_Exercise goal_. List, from the lines below, each one with "bytes" in it.

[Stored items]
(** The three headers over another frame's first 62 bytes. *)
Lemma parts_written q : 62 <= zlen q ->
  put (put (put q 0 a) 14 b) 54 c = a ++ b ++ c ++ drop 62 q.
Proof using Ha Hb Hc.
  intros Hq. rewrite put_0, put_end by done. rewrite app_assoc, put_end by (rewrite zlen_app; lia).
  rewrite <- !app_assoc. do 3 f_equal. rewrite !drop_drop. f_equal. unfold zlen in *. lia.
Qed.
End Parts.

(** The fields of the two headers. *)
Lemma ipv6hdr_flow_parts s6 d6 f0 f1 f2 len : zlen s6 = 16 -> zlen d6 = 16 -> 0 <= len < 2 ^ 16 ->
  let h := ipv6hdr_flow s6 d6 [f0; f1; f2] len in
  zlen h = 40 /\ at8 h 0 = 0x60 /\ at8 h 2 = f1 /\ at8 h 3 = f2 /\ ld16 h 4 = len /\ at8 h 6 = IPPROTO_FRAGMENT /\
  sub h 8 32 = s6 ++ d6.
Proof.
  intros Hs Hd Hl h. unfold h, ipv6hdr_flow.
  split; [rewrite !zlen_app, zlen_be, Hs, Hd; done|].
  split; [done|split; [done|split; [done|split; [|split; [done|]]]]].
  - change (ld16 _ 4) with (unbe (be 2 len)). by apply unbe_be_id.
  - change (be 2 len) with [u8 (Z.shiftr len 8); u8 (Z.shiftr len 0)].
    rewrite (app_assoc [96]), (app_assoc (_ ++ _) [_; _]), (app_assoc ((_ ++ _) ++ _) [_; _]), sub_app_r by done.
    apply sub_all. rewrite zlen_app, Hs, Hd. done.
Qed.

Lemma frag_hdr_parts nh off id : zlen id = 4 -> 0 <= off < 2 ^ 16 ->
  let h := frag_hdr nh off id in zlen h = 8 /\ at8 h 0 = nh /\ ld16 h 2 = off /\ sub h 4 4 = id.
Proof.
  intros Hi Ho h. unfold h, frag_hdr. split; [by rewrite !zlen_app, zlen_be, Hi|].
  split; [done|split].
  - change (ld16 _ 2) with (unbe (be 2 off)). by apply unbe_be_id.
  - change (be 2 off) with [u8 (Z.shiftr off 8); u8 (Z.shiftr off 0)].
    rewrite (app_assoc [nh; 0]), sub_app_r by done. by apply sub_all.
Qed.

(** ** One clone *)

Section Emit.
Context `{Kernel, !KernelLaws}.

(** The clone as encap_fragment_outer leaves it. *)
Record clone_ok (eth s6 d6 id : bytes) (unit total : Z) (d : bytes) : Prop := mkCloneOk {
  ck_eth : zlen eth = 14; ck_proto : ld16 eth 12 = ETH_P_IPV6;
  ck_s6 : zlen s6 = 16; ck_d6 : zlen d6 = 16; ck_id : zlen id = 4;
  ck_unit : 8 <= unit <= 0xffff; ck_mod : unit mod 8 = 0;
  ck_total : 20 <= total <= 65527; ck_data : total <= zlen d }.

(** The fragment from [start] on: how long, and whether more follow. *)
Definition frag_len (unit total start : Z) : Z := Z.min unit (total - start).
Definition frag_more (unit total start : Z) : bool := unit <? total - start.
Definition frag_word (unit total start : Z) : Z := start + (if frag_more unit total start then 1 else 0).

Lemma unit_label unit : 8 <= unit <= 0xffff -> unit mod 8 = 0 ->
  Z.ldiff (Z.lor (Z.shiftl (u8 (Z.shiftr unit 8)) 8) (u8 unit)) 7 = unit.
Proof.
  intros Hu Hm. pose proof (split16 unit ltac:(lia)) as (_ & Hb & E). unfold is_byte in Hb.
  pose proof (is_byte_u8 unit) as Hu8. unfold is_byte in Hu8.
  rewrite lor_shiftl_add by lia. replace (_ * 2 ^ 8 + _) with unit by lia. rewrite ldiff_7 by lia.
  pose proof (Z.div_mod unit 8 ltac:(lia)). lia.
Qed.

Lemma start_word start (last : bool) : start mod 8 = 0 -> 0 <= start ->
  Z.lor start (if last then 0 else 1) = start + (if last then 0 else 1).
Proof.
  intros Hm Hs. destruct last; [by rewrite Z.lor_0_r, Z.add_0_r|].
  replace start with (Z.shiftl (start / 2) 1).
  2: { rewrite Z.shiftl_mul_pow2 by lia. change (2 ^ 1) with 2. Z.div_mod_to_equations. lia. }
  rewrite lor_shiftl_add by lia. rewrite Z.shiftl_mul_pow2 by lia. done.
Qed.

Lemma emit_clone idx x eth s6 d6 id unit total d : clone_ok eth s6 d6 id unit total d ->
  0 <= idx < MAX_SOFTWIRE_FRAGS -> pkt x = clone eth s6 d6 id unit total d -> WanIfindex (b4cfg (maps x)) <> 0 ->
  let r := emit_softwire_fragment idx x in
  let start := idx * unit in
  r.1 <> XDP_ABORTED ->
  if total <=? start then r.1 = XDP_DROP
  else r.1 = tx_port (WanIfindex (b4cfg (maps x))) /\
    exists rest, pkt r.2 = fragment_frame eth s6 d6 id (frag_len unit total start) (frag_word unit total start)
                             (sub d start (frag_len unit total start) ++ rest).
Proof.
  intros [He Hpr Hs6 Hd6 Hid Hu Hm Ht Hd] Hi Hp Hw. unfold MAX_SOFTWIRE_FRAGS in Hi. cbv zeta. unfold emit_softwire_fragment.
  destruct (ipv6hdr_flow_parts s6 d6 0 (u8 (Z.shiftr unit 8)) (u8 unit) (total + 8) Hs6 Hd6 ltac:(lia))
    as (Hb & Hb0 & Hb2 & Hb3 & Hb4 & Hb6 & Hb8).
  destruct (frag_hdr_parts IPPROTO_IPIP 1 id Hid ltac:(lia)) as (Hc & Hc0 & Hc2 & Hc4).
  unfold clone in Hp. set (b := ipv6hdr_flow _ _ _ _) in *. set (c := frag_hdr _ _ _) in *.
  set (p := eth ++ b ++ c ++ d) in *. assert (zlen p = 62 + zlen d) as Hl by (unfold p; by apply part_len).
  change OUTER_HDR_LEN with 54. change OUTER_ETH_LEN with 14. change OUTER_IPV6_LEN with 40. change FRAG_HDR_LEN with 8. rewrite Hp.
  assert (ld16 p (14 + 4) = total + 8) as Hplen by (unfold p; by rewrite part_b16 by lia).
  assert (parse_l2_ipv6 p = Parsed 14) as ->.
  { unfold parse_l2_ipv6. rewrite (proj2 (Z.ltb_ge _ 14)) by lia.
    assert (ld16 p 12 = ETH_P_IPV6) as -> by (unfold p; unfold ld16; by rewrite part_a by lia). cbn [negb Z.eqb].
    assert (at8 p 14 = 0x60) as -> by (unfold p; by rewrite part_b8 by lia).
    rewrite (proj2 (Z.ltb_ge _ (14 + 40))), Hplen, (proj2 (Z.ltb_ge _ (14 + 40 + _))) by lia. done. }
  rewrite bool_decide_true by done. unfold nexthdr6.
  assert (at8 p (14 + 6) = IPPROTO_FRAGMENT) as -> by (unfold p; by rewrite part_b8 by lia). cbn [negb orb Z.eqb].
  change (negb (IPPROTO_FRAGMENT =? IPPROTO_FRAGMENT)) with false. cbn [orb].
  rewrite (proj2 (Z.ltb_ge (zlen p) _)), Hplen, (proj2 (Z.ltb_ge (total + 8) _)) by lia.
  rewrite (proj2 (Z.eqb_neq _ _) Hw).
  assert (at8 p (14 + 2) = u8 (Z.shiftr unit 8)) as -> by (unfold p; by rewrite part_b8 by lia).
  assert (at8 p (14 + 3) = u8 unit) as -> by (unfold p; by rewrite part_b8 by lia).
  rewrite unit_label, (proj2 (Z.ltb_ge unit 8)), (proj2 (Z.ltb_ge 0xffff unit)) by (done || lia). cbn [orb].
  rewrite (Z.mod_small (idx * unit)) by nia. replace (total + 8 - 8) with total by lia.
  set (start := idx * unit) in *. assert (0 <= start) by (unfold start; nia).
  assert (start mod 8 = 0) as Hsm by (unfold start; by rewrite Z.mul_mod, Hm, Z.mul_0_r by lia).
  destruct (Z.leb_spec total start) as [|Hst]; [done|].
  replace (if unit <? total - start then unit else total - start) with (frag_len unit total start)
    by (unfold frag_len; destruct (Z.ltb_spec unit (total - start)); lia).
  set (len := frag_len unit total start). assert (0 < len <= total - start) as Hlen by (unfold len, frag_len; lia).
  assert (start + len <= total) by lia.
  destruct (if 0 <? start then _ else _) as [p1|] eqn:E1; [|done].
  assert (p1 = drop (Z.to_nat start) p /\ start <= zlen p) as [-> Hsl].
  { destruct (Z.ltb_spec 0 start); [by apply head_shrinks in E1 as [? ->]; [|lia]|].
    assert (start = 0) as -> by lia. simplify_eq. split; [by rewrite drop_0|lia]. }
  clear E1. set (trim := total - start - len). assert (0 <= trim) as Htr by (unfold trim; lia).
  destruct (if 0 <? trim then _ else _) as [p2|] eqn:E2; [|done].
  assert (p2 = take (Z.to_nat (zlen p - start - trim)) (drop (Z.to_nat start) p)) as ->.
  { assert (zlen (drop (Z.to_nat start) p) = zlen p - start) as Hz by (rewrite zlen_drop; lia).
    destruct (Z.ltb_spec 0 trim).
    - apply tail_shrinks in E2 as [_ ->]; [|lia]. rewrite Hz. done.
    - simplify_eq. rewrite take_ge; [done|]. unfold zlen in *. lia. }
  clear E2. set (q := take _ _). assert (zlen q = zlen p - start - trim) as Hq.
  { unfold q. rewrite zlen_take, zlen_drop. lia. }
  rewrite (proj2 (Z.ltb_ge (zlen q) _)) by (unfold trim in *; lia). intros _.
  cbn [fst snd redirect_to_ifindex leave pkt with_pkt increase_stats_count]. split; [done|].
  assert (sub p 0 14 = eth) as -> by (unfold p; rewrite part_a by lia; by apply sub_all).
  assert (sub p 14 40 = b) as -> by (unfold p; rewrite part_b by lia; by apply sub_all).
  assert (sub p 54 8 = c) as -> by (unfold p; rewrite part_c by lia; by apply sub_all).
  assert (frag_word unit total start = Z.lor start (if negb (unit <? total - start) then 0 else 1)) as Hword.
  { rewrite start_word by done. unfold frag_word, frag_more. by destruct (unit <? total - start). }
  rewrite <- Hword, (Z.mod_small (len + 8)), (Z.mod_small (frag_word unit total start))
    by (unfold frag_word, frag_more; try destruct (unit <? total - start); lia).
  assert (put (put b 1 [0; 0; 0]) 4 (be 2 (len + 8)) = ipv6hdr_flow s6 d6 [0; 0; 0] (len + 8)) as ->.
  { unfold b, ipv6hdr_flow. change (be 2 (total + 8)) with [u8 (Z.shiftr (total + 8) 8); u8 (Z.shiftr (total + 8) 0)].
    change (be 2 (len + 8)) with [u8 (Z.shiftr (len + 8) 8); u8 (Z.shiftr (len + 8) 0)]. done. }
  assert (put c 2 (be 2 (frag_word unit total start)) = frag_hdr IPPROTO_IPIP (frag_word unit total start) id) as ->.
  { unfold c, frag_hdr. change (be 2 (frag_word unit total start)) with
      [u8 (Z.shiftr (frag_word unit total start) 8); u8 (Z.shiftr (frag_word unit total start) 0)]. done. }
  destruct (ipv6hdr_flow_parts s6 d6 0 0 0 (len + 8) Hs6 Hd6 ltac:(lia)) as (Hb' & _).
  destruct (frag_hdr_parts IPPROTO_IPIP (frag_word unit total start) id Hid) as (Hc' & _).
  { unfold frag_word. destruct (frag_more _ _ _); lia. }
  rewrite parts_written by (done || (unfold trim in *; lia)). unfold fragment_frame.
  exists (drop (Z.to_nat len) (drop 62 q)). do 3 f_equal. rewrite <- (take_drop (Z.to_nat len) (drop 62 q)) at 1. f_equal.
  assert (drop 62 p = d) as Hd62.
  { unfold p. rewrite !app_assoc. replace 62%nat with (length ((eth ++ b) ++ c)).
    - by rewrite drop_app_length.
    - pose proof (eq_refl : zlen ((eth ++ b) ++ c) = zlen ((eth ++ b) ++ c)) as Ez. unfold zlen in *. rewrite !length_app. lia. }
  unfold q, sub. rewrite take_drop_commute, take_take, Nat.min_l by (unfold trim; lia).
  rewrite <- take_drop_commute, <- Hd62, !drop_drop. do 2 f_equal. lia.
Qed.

...

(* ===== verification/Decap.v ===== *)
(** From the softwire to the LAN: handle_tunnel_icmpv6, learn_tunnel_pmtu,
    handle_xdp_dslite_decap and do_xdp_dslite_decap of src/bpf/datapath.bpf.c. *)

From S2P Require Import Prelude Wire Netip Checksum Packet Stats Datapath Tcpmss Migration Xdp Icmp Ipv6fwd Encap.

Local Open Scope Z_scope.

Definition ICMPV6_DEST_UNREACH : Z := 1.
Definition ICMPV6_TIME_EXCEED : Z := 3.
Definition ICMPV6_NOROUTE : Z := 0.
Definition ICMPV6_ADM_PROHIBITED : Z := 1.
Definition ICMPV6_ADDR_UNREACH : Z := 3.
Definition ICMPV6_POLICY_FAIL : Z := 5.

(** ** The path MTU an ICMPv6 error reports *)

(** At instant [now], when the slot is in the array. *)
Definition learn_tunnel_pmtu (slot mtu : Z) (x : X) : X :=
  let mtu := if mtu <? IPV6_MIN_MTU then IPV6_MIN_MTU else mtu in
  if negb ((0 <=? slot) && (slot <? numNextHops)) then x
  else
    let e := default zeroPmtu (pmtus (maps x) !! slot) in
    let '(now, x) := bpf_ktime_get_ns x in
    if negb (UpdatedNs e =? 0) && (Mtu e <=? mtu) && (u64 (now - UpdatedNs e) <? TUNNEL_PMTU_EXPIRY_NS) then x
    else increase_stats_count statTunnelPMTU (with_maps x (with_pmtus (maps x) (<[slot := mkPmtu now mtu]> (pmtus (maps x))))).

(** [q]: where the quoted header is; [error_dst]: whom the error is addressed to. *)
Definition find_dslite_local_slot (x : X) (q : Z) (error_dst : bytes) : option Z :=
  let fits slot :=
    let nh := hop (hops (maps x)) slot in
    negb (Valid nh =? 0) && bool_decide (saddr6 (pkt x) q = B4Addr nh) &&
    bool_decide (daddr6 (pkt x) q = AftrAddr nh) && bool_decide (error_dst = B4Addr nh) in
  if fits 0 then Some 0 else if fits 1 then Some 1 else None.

_Answer to the exercise_.
(** The three headers over another frame's first 62 bytes. *)
Record clone_ok (eth s6 d6 id : bytes) (unit total : Z) (d : bytes) : Prop := mkCloneOk {
Definition find_dslite_local_slot (x : X) (q : Z) (error_dst : bytes) : option Z :=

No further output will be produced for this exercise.